(** Every instant that an int64 of nanoseconds holds is printable. *)
Lemma days_year y m d :
  1 <= m <= 12 -> 1 <= d <= 31 -> -719000 <= days_from_civil y m d <= 2932000 -> 0 <= y <= 9999.
Proof.
  intros Hm Hd. unfold days_from_civil. destruct (Z.leb_spec m 2); Z.to_euclidean_division_equations; lia.
Qed.

Lemma int64_printable t : int64_range t -> printable_time t = true.
Proof.
  intros Ht. unfold printable_time, year_of. pose proof (civil_from_days_spec (t / nanos_per_day)) as Hc.
  destruct (civil_from_days (t / nanos_per_day)) as [[y m] d]. destruct Hc as (Hm & Hd & Ed).
  pose proof (days_in_bound m y).
  assert (0 <= y <= 9999); [|apply andb_true_intro; split; apply Z.leb_le; lia].
  apply (days_year y m d); [done|lia|]. rewrite Ed. unfold int64_range, nanos_per_day in *.
  Z.to_euclidean_division_equations; lia.
Qed.
Fixpoint json_nested_ind (j : json) : P j :=
  match j with
  | JNull => Hnull
  | JBool b => Hbool b
  | JNum s => Hnum s
  | JStr s => Hstr s
  | JArr l =>
      Harr l ((fix go l : Forall P l :=
        match l with
        | [] => Forall_nil_2 _
        | v :: l' => Forall_cons_2 _ _ _ (json_nested_ind v) (go l')
        end) l)
  | JObj l =>
      Hobj l ((fix go l : Forall (fun kv => P (snd kv)) l :=
        match l with
        | [] => Forall_nil_2 _
        | kv :: l' => Forall_cons_2 _ _ _ (json_nested_ind (snd kv)) (go l')
        end) l)
  end.
End ind.

Fixpoint json_ok (j : json) : Prop :=
  match j with
  | JNull | JBool _ => True
  | JNum lit => exists z, lit = FormatInt z
  | JStr s => ascii_text s = true
  | JArr l => foldr (fun v P => json_ok v /\ P) True l
  | JObj l => foldr (fun kv P => (ascii_text (fst kv) = true /\ json_ok (snd kv)) /\ P) True l
  end.

(** The fuel a document needs: a call per value and one per list position. *)
Fixpoint need (j : json) : nat :=
  match j with
  | JArr l => S (foldr (fun v n => S (need v + n)) 0%nat l)
  | JObj l => S (foldr (fun kv n => S (need (snd kv) + n)) 0%nat l)
  | _ => 1%nat
  end.

Definition needs (l : list json) : nat := foldr (fun v n => S (need v + n)) 0%nat l.
Definition needs_members (l : list (string * json)) : nat :=
  foldr (fun kv n => S (need (snd kv) + n)) 0%nat l.

Definition print_elems (l : list json) : string := Join (print <$> l) ",".
Definition print_member (kv : string * json) : string :=
  quote (fst kv) +:+ ":" +:+ print (snd kv).
Definition print_members (l : list (string * json)) : string := Join (print_member <$> l) ",".

Lemma print_arr l : print (JArr l) = "[" +:+ print_elems l +:+ "]".
Proof. done. Qed.
Lemma print_obj l : print (JObj l) = "{" +:+ print_members l +:+ "}".
Proof. done. Qed.
(* ===== verification/JsonFuel.v ===== *)
(** * encoding/json: the parser's fuel

    What a value, an element list or a member list takes of a text bounds the
    fuel that it needs, so [text_fuel] is enough: a text that parses with any
    fuel parses with that one, to the same document. *)

From S2P Require Export Json.
From Stdlib Require Import String.
#[local] Open Scope Z_scope.
#[local] Abbreviation length := List.length.
#[local] Abbreviation slen := String.length.

(** ** Every token takes something *)

Lemma push_inv p r t rest : push p r = Some (t, rest) -> exists t', r = Some (t', rest).
Proof. destruct r as [[s rest']|]; [|done]. intros [= _ <-]. by exists s. Qed.

Lemma unquote_shorter s t rest : unquote s = Some (t, rest) -> (slen rest < slen s)%nat.
Proof.
  remember (slen s) as n eqn:Hn. revert s t Hn.
  induction (lt_wf n) as [n _ IH]. intros s t ->. destruct s as [|a s]; [done|].
  assert (forall p r, push p (unquote r) = Some (t, rest) -> (slen r <= slen s)%nat ->
    (slen rest < slen (String a s))%nat) as Hpush.
  { intros p r Hp Hr. apply push_inv in Hp as (t' & Hp).
    assert (slen rest < slen r)%nat; [|cbn; lia]. eapply (IH (slen r)); [cbn; lia|done|exact Hp]. }
  cbn [unquote]. repeat (case_match; try done); intros Hp;
    first [injection Hp as _ <-; cbn; lia | eapply Hpush; [exact Hp|]; cbn; lia].
Qed.

Lemma span_shorter p s a b : span p s = (a, b) -> (slen a + slen b = slen s)%nat.
Proof.
  revert a b. induction s as [|c s IH]; intros a b; cbn; [by intros [= <- <-]|].
  destruct (p c); [|by intros [= <- <-]].
  destruct (span p s) as [x y]. intros [= <- <-]. cbn. by rewrite <- (IH x y).
Qed.

Lemma skip_ws_shorter s : (slen (skip_ws s) <= slen s)%nat.
Proof.
  unfold skip_ws. destruct (span is_ws s) as [a b] eqn:E. apply span_shorter in E. cbn. lia.
Qed.

Lemma scan_int_shorter s i rest : scan_int s = Some (i, rest) -> (slen rest < slen s)%nat.
Proof.
  unfold scan_int. destruct s as [|c s]; [done|]. destruct (Ascii.eqb c "0"); [intros [= _ <-]; cbn; lia|].
  destruct (is_digit c) eqn:Hc; [|done]. cbn [span]. rewrite Hc.
  destruct (span is_digit s) as [x y] eqn:E. intros [= _ <-]. apply span_shorter in E. cbn. lia.
Qed.

Lemma scan_fraction_shorter s f rest : scan_fraction s = Some (f, rest) -> (slen rest <= slen s)%nat.
Proof.
  unfold scan_fraction. destruct s as [|c s]; [by intros [= _ <-]|].
  destruct (Ascii.eqb c "."); [|by intros [= _ <-]].
  destruct (span is_digit s) as [[|x y] b] eqn:E; [done|]. intros [= _ <-].
  apply span_shorter in E. cbn in *. lia.
Qed.

Lemma scan_exponent_shorter s e rest : scan_exponent s = Some (e, rest) -> (slen rest <= slen s)%nat.
Proof.
  unfold scan_exponent. destruct s as [|c s]; [by intros [= _ <-]|].
  destruct (Ascii.eqb c "e" || Ascii.eqb c "E"); [|by intros [= _ <-]].
  unfold scan_sign. destruct s as [|d s]; [done|].
  destruct (Ascii.eqb d "+" || Ascii.eqb d "-");
    destruct (span is_digit _) as [[|x y] b] eqn:E; try done; intros [= _ <-];
    apply span_shorter in E; cbn in *; lia.
Qed.

Lemma scan_number_shorter s l rest : scan_number s = Some (l, rest) -> (slen rest < slen s)%nat.
Proof.
  unfold scan_number.
  destruct (match s with String c s' => _ | EmptyString => _ end) as [sign s1] eqn:E1.
  assert (slen s1 <= slen s)%nat.
  { destruct s as [|c s]; [by injection E1 as _ <-|]. destruct (Ascii.eqb c "-"); injection E1 as _ <-; cbn; lia. }
  destruct (scan_int s1) as [[i s2]|] eqn:E2; [|done]. apply scan_int_shorter in E2.
  destruct (scan_fraction s2) as [[f s3]|] eqn:E3; [|done]. apply scan_fraction_shorter in E3.
  destruct (scan_exponent s3) as [[e s4]|] eqn:E4; [|done]. apply scan_exponent_shorter in E4.
  intros [= _ <-]. lia.
Qed.

Lemma literal_shorter w j s v rest : w <> ""%string -> literal w j s = Some (v, rest) -> (slen rest < slen s)%nat.
Proof.
  intros Hw. unfold literal. destruct (strip_prefix w s) as [r|] eqn:E; [|done].
  apply strip_prefix_Some in E as ->. intros [= _ <-]. rewrite length_app_s.
  destruct w; [done|]. cbn. lia.
Qed.

(** ** The fuel that is enough *)

Definition fuelled {A} (p : nat -> string -> option (A * string)) (n : nat) : Prop :=
  forall s x rest, p n s = Some (x, rest) ->
    (slen rest < slen s)%nat /\
    forall m, (2 * (slen s - slen rest) <= S m)%nat -> p m s = Some (x, rest).

Ltac ws_bounds :=
  repeat match goal with
  | E : skip_ws ?s = ?t |- _ =>
      pose proof (skip_ws_shorter s); rewrite E in *; clear E; cbn [String.length] in *
  end.

Lemma fuelled_members n : fuelled parse_value n -> fuelled parse_members n -> fuelled parse_members (S n).
Proof.
  intros Hv Hm s x rest. cbn [parse_members].
  destruct (skip_ws s) as [|q s0] eqn:Es; [done|].
  destruct (Ascii.eqb q dquote) eqn:Eq; [|done]. cbn [negb].
  destruct (unquote s0) as [[k s1]|] eqn:Eu; [|done].
  destruct (skip_ws s1) as [|c s2] eqn:Es1; [done|].
  destruct (Ascii.eqb c ":") eqn:Ec; [|done]. cbn [negb].
  destruct (parse_value n s2) as [[v s3]|] eqn:Ev; [|done]. apply Hv in Ev as [Hl Hv'].
  destruct (skip_ws s3) as [|d s4] eqn:Es3; [done|]. pose proof (unquote_shorter _ _ _ Eu) as Hu.
  assert (slen s0 < slen s /\ S (slen s2) <= slen s1 /\ S (slen s4) <= slen s3)%nat as (?&?&?).
  { pose proof (skip_ws_shorter s) as L0. pose proof (skip_ws_shorter s1) as L1.
    pose proof (skip_ws_shorter s3) as L3. rewrite Es in L0. rewrite Es1 in L1. rewrite Es3 in L3.
    cbn [String.length] in *. lia. }
  destruct (Ascii.eqb d ",") eqn:Ed.
  - destruct (parse_members n s4) as [[l r]|] eqn:Em; [|done]. apply Hm in Em as [Hlm Hm'].
    intros [= <- <-]. split; [lia|]. intros [|m] Hle; [lia|]. cbn [parse_members].
    rewrite Es, Eq. cbn [negb]. rewrite Eu, Es1, Ec. cbn [negb].
    rewrite Hv' by lia. rewrite Es3, Ed. by rewrite Hm' by lia.
  - destruct (Ascii.eqb d "}") eqn:Ed2; [|done]. intros [= <- <-]. split; [lia|].
    intros [|m] Hle; [lia|]. cbn [parse_members].
    rewrite Es, Eq. cbn [negb]. rewrite Eu, Es1, Ec. cbn [negb].
    rewrite Hv' by lia. by rewrite Es3, Ed, Ed2.
Qed.

Lemma fuelled_elems n : fuelled parse_value n -> fuelled parse_elems n -> fuelled parse_elems (S n).
Proof.
  intros Hv He s x rest. cbn [parse_elems].
  destruct (parse_value n s) as [[v s1]|] eqn:Ev; [|done]. apply Hv in Ev as [Hl Hv'].
  destruct (skip_ws s1) as [|c s2] eqn:Es1; [done|].
  assert (S (slen s2) <= slen s1)%nat.
  { pose proof (skip_ws_shorter s1) as L1. rewrite Es1 in L1. cbn [String.length] in *. lia. }
  destruct (Ascii.eqb c ",") eqn:Ec.
  - destruct (parse_elems n s2) as [[l r]|] eqn:Ee; [|done]. apply He in Ee as [Hle He'].
    intros [= <- <-]. split; [lia|]. intros [|m] Hm; [lia|]. cbn [parse_elems].
    rewrite Hv' by lia. rewrite Es1, Ec. by rewrite He' by lia.
  - destruct (Ascii.eqb c "]") eqn:Ec2; [|done]. intros [= <- <-]. split; [lia|].
    intros [|m] Hm; [lia|]. cbn [parse_elems]. rewrite Hv' by lia. by rewrite Es1, Ec, Ec2.
Qed.

Lemma fuelled_value n : fuelled parse_elems n -> fuelled parse_members n -> fuelled parse_value (S n).
Proof.
  intros He Hm s x rest. cbn [parse_value].
  destruct (skip_ws s) as [|c s1] eqn:Es; [done|].
  assert (S (slen s1) <= slen s)%nat.
  { pose proof (skip_ws_shorter s) as L. by rewrite Es in L. }
  assert (forall w j r v, w <> ""%string -> literal w j (String c s1) = Some (v, r) -> (slen r < slen s)%nat)
    as Hlit by (intros w j r v Hw Hlit; apply literal_shorter in Hlit; [cbn in Hlit; lia|done]).
  assert (forall d t, skip_ws s1 = String d t -> (S (slen t) <= slen s1)%nat) as Hws.
  { intros d t E. pose proof (skip_ws_shorter s1) as L. by rewrite E in L. }
  destruct (Ascii.eqb c dquote) eqn:E1.
  { destruct (unquote s1) as [[t r]|] eqn:Eu; [|done]. intros [= <- <-].
    pose proof (unquote_shorter _ _ _ Eu). split; [lia|]. intros [|m] Hle; [lia|].
    cbn [parse_value]. by rewrite Es, E1, Eu. }
  destruct (Ascii.eqb c "[") eqn:E2.
  { destruct (skip_ws s1) as [|d t] eqn:Ed; [done|]. specialize (Hws _ _ eq_refl).
    destruct (Ascii.eqb d "]") eqn:E3.
    - intros [= <- <-]. split; [lia|]. intros [|m] Hle; [lia|]. cbn [parse_value]. by rewrite Es, E1, E2, Ed, E3.
    - destruct (parse_elems n s1) as [[l r]|] eqn:Ee; [|done]. apply He in Ee as [Hl He'].
      intros [= <- <-]. split; [lia|]. intros [|m] Hle; [lia|]. cbn [parse_value].
      rewrite Es, E1, E2, Ed, E3. by rewrite He' by lia. }
  destruct (Ascii.eqb c "{") eqn:E4.
  { destruct (skip_ws s1) as [|d t] eqn:Ed; [done|]. specialize (Hws _ _ eq_refl).
    destruct (Ascii.eqb d "}") eqn:E3.
    - intros [= <- <-]. split; [lia|]. intros [|m] Hle; [lia|]. cbn [parse_value]. by rewrite Es, E1, E2, E4, Ed, E3.
    - destruct (parse_members n s1) as [[l r]|] eqn:Ee; [|done]. apply Hm in Ee as [Hl Hm'].
      intros [= <- <-]. split; [lia|]. intros [|m] Hle; [lia|]. cbn [parse_value].
      rewrite Es, E1, E2, E4, Ed, E3. by rewrite Hm' by lia. }
  intros Hrest. split.
  - revert Hrest. repeat (case_match; [by apply Hlit|]).
    destruct (scan_number _) as [[lit r]|] eqn:En; [|done]. apply scan_number_shorter in En.
    intros [= _ <-]. cbn in En. lia.
  - intros [|m] Hle.
    + assert (slen rest < slen s)%nat; [|lia].
      revert Hrest. repeat (case_match; [by apply Hlit|]).
      destruct (scan_number _) as [[lit r]|] eqn:En; [|done]. apply scan_number_shorter in En.
      intros [= _ <-]. cbn in En. lia.
    + cbn [parse_value]. rewrite Es, E1, E2, E4. exact Hrest.
Qed.

Lemma parser_fuel n : fuelled parse_value n /\ fuelled parse_elems n /\ fuelled parse_members n.
Proof.
  induction n as [|n (Hv & He & Hm)]; [by split_and!|].
  split_and!; [by apply fuelled_value|by apply fuelled_elems|by apply fuelled_members].
Qed.

(** [text_fuel] is enough, and what a value takes does not depend on the fuel. *)
Lemma parse_value_fuel n s j rest : parse_value n s = Some (j, rest) -> DecodeNext s = Some (j, rest).
Proof.
  intros E. destruct (parser_fuel n) as (Hv & _). apply Hv in E as [_ E]. apply E. unfold text_fuel. lia.
Qed.

Lemma DecodeNext_fuel n s j rest :
  DecodeNext s = Some (j, rest) -> (2 * slen s <= n)%nat -> parse_value n s = Some (j, rest).
Proof.
  intros E Hn. destruct (parser_fuel (text_fuel s)) as (Hv & _). apply Hv in E as [_ E]. apply E. lia.
Qed.

Lemma DecodeNext_shorter s j rest : DecodeNext s = Some (j, rest) -> (slen rest < slen s)%nat.
Proof. intros E. destruct (parser_fuel (text_fuel s)) as (Hv & _). by apply Hv in E as [? _]. Qed.

Lemma parse_members_fuel n m s l rest :
  parse_members n s = Some (l, rest) -> (2 * slen s <= m)%nat -> parse_members m s = Some (l, rest).
Proof.
  intros E Hm. destruct (parser_fuel n) as (_ & _ & Hp). apply Hp in E as [_ E]. apply E. lia.
Qed.
Lemma land_fe x : 0 <= x < 256 -> Z.land x 0xfe = x / 2 * 2.
Proof. exact (land_high x 8 1 ltac:(done) ltac:(done)). Qed.

(** Decide an equation between boolean combinations of integer comparisons. *)
Ltac decide_bools :=
  repeat match goal with
  | |- context [?x =? ?y] => destruct (Z.eqb_spec x y)
  | |- context [?x <=? ?y] => destruct (Z.leb_spec x y)
  end; cbn [andb orb]; try reflexivity; exfalso;
  Z.to_euclidean_division_equations; lia.

Ltac octets :=
  unfold in_interval; cbn [fst snd]; rewrite ?land_f0 by apply v4_range;
  rewrite ?v4_div by lia;
  change (2 ^ (8 * (3 - 0))) with 16777216; change (2 ^ (8 * (3 - 1))) with 65536;
  decide_bools.

Lemma if_false (c x : bool) : (if c then false else x) = negb c && x.
Proof. by destruct c. Qed.

Lemma orb_congr x y x' y' : x = x' -> y = y' -> x || y = x' || y'.
Proof. by intros -> ->. Qed.

Section ipv4.
Context (a : Z) (Ha : 0 <= a < 2 ^ 32).

Lemma loopback4 : (v4 a 0 =? 127) = in_interval a (0x7f000000, 0x7fffffff).
Proof using Ha. octets. Qed.
Lemma multicast4 : (Z.land (v4 a 0) 0xf0 =? 0xe0) = in_interval a (0xe0000000, 0xefffffff).
Proof using Ha. octets. Qed.
Lemma linklocal4 : (v4 a 0 =? 169) && (v4 a 1 =? 254) = in_interval a (0xa9fe0000, 0xa9feffff).
Proof using Ha. octets. Qed.
Lemma private10 : (v4 a 0 =? 10) = in_interval a (0x0a000000, 0x0affffff).
Proof using Ha. octets. Qed.
Lemma private172 :
  (v4 a 0 =? 172) && (Z.land (v4 a 1) 0xf0 =? 16) = in_interval a (0xac100000, 0xac1fffff).
Proof using Ha. octets. Qed.
Lemma private192 : (v4 a 0 =? 192) && (v4 a 1 =? 168) = in_interval a (0xc0a80000, 0xc0a8ffff).
Proof using Ha. octets. Qed.

Lemma listed4 :
  existsb (fun p => Contains p (Addr4 a)) nonPublicPrefixes =
  in_any a [(0x00000000, 0x00ffffff); (0x64400000, 0x647fffff); (0xc0000000, 0xc00000ff);
            (0xc0000200, 0xc00002ff); (0xc6120000, 0xc613ffff); (0xc6336400, 0xc63364ff);
            (0xcb007100, 0xcb0071ff); (0xf0000000, 0xffffffff)].
Proof using Ha.
  unfold nonPublicPrefixes, in_any. cbn [existsb].
  pose proof (fun p k Hp Hk => Contains_block4 a p k (proj1 Ha) Hp Hk) as B.
  apply orb_congr; [exact (B 0x00 24 ltac:(lia) ltac:(lia))|].
  apply orb_congr; [exact (B 0x191 22 ltac:(lia) ltac:(lia))|].
  apply orb_congr; [exact (B 0xc00000 8 ltac:(lia) ltac:(lia))|].
  apply orb_congr; [exact (B 0xc00002 8 ltac:(lia) ltac:(lia))|].
  apply orb_congr; [exact (B 0x6309 17 ltac:(lia) ltac:(lia))|].
  apply orb_congr; [exact (B 0xc63364 8 ltac:(lia) ltac:(lia))|].
  apply orb_congr; [exact (B 0xcb0071 8 ltac:(lia) ltac:(lia))|].
  apply orb_congr; [exact (B 0xf 28 ltac:(lia) ltac:(lia))|done].
Qed.
End ipv4.

Lemma bool_decide_Addr4 a b : bool_decide (Addr4 a = Addr4 b) = (a =? b).
Proof.
  case_bool_decide as E; [injection E as ->; by rewrite Z.eqb_refl|].
  destruct (Z.eqb_spec a b); [by subst|done].
Qed.

Lemma routable4 a :
  0 <= a < 2 ^ 32 -> IsPubliclyRoutable (Addr4 a) = negb (in_any a special4).
Proof.
  intros Ha. unfold IsPubliclyRoutable, IsGlobalUnicast, IsPrivate, IsLinkLocalUnicast,
    IsLoopback, IsMulticast. cbn [Unmap IsValid Is4In6 negb orb].
  rewrite listed4, loopback4, multicast4, linklocal4, private10, private172, private192 by done.
  rewrite !bool_decide_Addr4.
  change (bool_decide (Addr4 a = Addr6 0 "")) with false.
  unfold special4, in_any, in_interval. cbn [existsb fst snd negb].
  rewrite if_false. lia.
Qed.

(** The classes [netip] checks whatever the zone is, and the unspecified
    address, which it compares with its zone. *)
Definition zoned6 : list (Z * Z) :=
  [(1, 1); block 0xffff 96; block 0xff 8; block 0x3fa 10; block 0x7e 7].

Lemma bool_decide_Addr6 a z b z' :
  bool_decide (Addr6 a z = Addr6 b z') = (a =? b) && (z =? z')%string.
Proof.
  case_bool_decide as E.
  - injection E as -> ->. by rewrite Z.eqb_refl, String.eqb_refl.
  - destruct (Z.eqb_spec a b), (String.eqb_spec z z'); try done. by subst.
Qed.

Section ipv6.
Context (a : Z) (Ha : 0 <= a < 2 ^ 128).

Lemma group0 : v6u16 a 0 = a / 2 ^ 112.
Proof using Ha.
  unfold v6u16. change 0xffff with (Z.ones 16). rewrite shiftr_land_mod by lia.
  change (16 * (7 - 0)) with 112. apply Z.mod_small.
  split; [apply Z.div_pos; lia|apply Z.div_lt_upper_bound; lia].
Qed.

Lemma group0_range : 0 <= a / 2 ^ 112 < 65536.
Proof using Ha. split; [apply Z.div_pos; lia|apply Z.div_lt_upper_bound; lia]. Qed.

Lemma mapped6 : (Z.shiftr a 32 =? 0xffff) = in_interval a (block 0xffff 96).
Proof using Ha. unfold in_interval. cbn. rewrite Z.shiftr_div_pow2 by done. decide_bools. Qed.

Lemma multicast6 : (Z.shiftr (v6u16 a 0) 8 =? 0xff) = in_interval a (block 0xff 8).
Proof using Ha.
  rewrite group0. unfold in_interval. cbn. rewrite Z.shiftr_div_pow2 by done. decide_bools.
Qed.

Lemma linklocal6 : (Z.land (v6u16 a 0) 0xffc0 =? 0xfe80) = in_interval a (block 0x3fa 10).
Proof using Ha.
  rewrite group0, land_ffc0 by apply group0_range. unfold in_interval. cbn. decide_bools.
Qed.

Lemma private6 :
  (Z.land (Z.shiftr (v6u16 a 0) 8) 0xfe =? 0xfc) = in_interval a (block 0x7e 7).
Proof using Ha.
  rewrite group0, Z.shiftr_div_pow2 by done.
  pose proof group0_range. rewrite land_fe.
  - unfold in_interval. cbn. decide_bools.
  - change (2 ^ 8) with 256. split; [apply Z.div_pos; lia|apply Z.div_lt_upper_bound; lia].
Qed.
•••
[Exercise aim]:
For each line of the material that includes the word "repeat", make a copy.

[Answer to the problem]:
  cbn [unquote]. repeat (case_match; try done); intros Hp;
  repeat match goal with
  - revert Hrest. repeat (case_match; [by apply Hlit|]).
      revert Hrest. repeat (case_match; [by apply Hlit|]).
  repeat match goal with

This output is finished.